* [Data]

(** X8. A call with [None] where an identifier is expected, the other
    arguments being ones the driver can send: every create function
    raises the engine's refusal of a null MERGE key, and writes nothing
    whatever the other arguments; every link function, with [None] for
    either endpoint, and [set_appointment_reminder] complete without
    error and leave the store as it was; [get_patient_appointments] and
    [get_doctor_patients] return the empty list. *)
Theorem none_identifier :
  (∀ g op l k,
     upsert_target op = Some (l, k, None) →
     (packed op = true → transaction g op = inl (NullMergeKey l k))
     ∧ store_after g op = g)
  ∧ (∀ g op t la ka va lb kb vb,
       link_target op = Some (t, (la, ka, va), (lb, kb, vb)) →
       va = None ∨ vb = None →
       packed op = true →
       transaction g op = inr g)
  ∧ (∀ g reminder_sent,
       packable reminder_sent = true →
       transaction g (SetAppointmentReminder None reminder_sent) = inr g)
  ∧ (∀ g rows, get_patient_appointments g None rows ↔ rows = [])
  ∧ (∀ g rows, get_doctor_patients g None rows ↔ rows = []).
Proof.
  split; [|split; [|split; [|split]]].
  - intros g op l k Hup. by apply upsert_null_id_raises.
  - intros g op t la ka va lb kb vb Hlink Hnone Hp.
    rewrite (transaction_link g op t la ka va lb kb vb Hp Hlink). f_equal.
    unfold match_merge_rel. rewrite pairs_nil.
    + by destruct g.
    + destruct Hnone as [-> | ->]; [left|right]; apply match_idx_null.
  - intros g r Hr. rewrite transaction_packed.
    2:{ unfold packed. cbn [op_params forallb packable]. by rewrite Hr. }
    cbn [run_statement]. f_equal.
    unfold set_appointment_reminder, match_set.
    rewrite set_where_none; [by destruct g|]. by induction (nodes g).
  - intros g rows. unfold get_patient_appointments, patient_appointment_rows.
    rewrite match_idx_null. apply Permutation_nil_r.
  - intros g rows. unfold get_doctor_patients, doctor_patient_rows.
    rewrite match_idx_null. apply Permutation_nil_r.
Qed.
(** * Los Angeles building-permit dashboard: the ETL and aggregation pipeline

    A shallow embedding of [app.py]: the preprocessing of the permit table
    (section 2 of the script), the left join with the contractor table, the
    sidebar filter (section 3) and the four summaries of the tabs (section 5).

    A pandas DataFrame is a list of rows, one record per row, in row order.
    A nullable cell (None, NaN, NaT) is an [option].  Floating-point cells
    are kept as exact rationals ([Q]); a [datetime64[ns]] cell is the integer
    number of nanoseconds since the Unix epoch, as pandas stores it. *)

From Stdlib Require Import ZArith QArith Qround String Ascii.
From stdpp Require Import base decidable option list sorting strings.

Open Scope string_scope.
Open Scope Z_scope.

(** ** Data model *)

(** [datetime64[ns]]: nanoseconds since 1970-01-01T00:00:00. *)
Definition Timestamp := Z.

(** A row of [PERMIT_RECORDS] as loaded: the date and the valuation are still
    text. *)
Module Raw.
Record row := mk {
  ISSUE_DATE : option string;
  VALUATION : option string;
  PERMIT_TYPE : option string;
  CONTRACTOR_BUSINESS_NAME : option string;
  CENSUS_TRACT : option string
}.
End Raw.

(** A row of [records] after the preprocessing; the derived YEAR is the
    last column. *)
Module Permit.
Record row := mk {
  ISSUE_DATE : option Timestamp;
  VALUATION : option Q;
  PERMIT_TYPE : option string;
  CONTRACTOR_BUSINESS_NAME : option string;
  CENSUS_TRACT : option string;
  YEAR : option Z
}.
End Permit.
(** * Fibonacci-Friend: the analytical engine, embedded and verified

    This development embeds the two logic modules of the repository,

    - [src/lib/fibonacci-logic.ts]: swing detection (global scan and rolling
      window), trend classification, Fibonacci retracement levels and the
      traffic-light signal;
    - [src/lib/backtest-logic.ts]: the Golden Zone backtest walker;

    and the pure steps of the code around them,

    - [src/lib/fmp-service.ts]: the bars made of a response of the data
      provider;
    - [src/components/fibonacci/FibChart.tsx]: the colour of a level line and
      the rows of the candle chart;
    - the dashboard: the analysis step of the search handler and the colour
      of a level in the levels table;

    and proves properties of them.

    ** Modelling choices

    - A JavaScript [number] is an IEEE 754 binary64 value: the primitive
      type [float] of the Standard Library, whose operations are the
      processor's (round to nearest, ties to even). The comparison operators
      are the IEEE ones: every comparison with NaN is false, [+0] and [-0]
      compare equal.
    - [x.toFixed(f)] yields a decimal numeral. Its text is represented by the
      data that determines it (sign, digits as an integer, number of fraction
      digits), type [NumeralString]; [parseFloat] reads such a numeral back
      as the nearest binary64 value.
    - Arrays are lists; [a[i]] is [nth_error], and reading a property of
      [undefined] raises [TypeError]. A function that can throw returns a
      [result].
    - Dates are strings and are compared as JavaScript compares strings,
      lexicographically by code unit.
    - Presentation-only fields are left out of the result records: the
      upper-cased ticker, the narrative and the summary sentence. Their
      computation (string templates, [toUpperCase], date formatting) cannot
      throw and feeds nothing back into the numbers. *)

From Stdlib Require Import ZArith List Bool Lia String Ascii Sorted.
From Stdlib Require Import QArith Qround Lqa Qpower Qfield.
From Stdlib Require Import Floats.
Import ListNotations.
Close Scope Q_scope.

Set Warnings "-inexact-float".

(** ** JavaScript numbers *)

Module JS.

Local Open Scope float_scope.

Definition number := float.

(** [x > y] and [x >= y]; [x < y] and [x <= y] are [ltb] and [leb]. *)
Definition gtb (x y : number) : bool := y <? x.
Definition geb (x y : number) : bool := y <=? x.

(** What a JavaScript function can throw in this program. *)
Inductive exn :=
| EmptyPriceData   (* new Error("Price data is empty — cannot detect swings.") *)
| TypeError.       (* property of undefined, reduce of an empty array *)

Inductive result (A : Type) :=
| Ok (a : A)
| Throw (e : exn).
Arguments Ok {A} a.
Arguments Throw {A} e.

Definition bind {A B} (r : result A) (k : A -> result B) : result B :=
  match r with
  | Ok a => k a
  | Throw e => Throw e
  end.

(** [a[i]] followed by a property access: [undefined] throws. *)
Definition index {A} (a : list A) (i : nat) : result A :=
  match nth_error a i with
  | Some x => Ok x
  | None => Throw TypeError
  end.

(** [a.slice(s, e)] for [0 <= s]. *)
Definition slice {A} (s e : nat) (a : list A) : list A :=
  firstn (e - s) (skipn s a).

(** [a.reduce(f)] with no initial value. *)
Definition reduce {A} (f : A -> A -> A) (a : list A) : result A :=
  match a with
  | [] => Throw TypeError
  | x :: rest => Ok (fold_left f rest x)
  end.

(** An integer as a number (exact below 2^53). *)
Definition ofZ (z : Z) : number :=
  SF2Prim (binary_normalize prec emax z 0 false).

(** *** [toFixed] and [parseFloat] *)

(** The text produced by [Number.prototype.toFixed]. *)
Inductive NumeralString :=
| StrNaN                                   (* "NaN" *)
| StrInfinity (neg : bool)                 (* "Infinity", "-Infinity" *)
| StrFixed (neg : bool) (n : Z) (f : nat)  (* the digits of n, the last f after the point *)
| StrNumber (x : number).                  (* Number::toString(x), when |x| >= 10^21 *)

(** The exact value of [m * 2^e]. *)
Definition magnitude (m : positive) (e : Z) : Q :=
  (inject_Z (Zpos m) * 2 ^ e)%Q.

(** The integer [n] for which [n / 10^f - x] is as close to zero as possible,
    the larger one when there are two: [floor (x * 10^f + 1/2)]. *)
Definition roundHalfUp (x : Q) (f : nat) : Z :=
  Qfloor (x * inject_Z (10 ^ Z.of_nat f) + (1 # 2))%Q.

Definition toFixed (x : number) (f : nat) : NumeralString :=
  match Prim2SF x with
  | S754_nan => StrNaN
  | S754_infinity s => StrInfinity s
  | S754_zero _ => StrFixed false 0 f
  | S754_finite s m e =>
      if 1e21 <=? abs x then StrNumber x
      else StrFixed s (roundHalfUp (magnitude m e) f) f
  end.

* [What you will do] Read through the entries above, and wherever a line holds the string "Hlink", copy it.

* [Written response]
  - intros g op t la ka va lb kb vb Hlink Hnone Hp.
    rewrite (transaction_link g op t la ka va lb kb vb Hp Hlink). f_equal.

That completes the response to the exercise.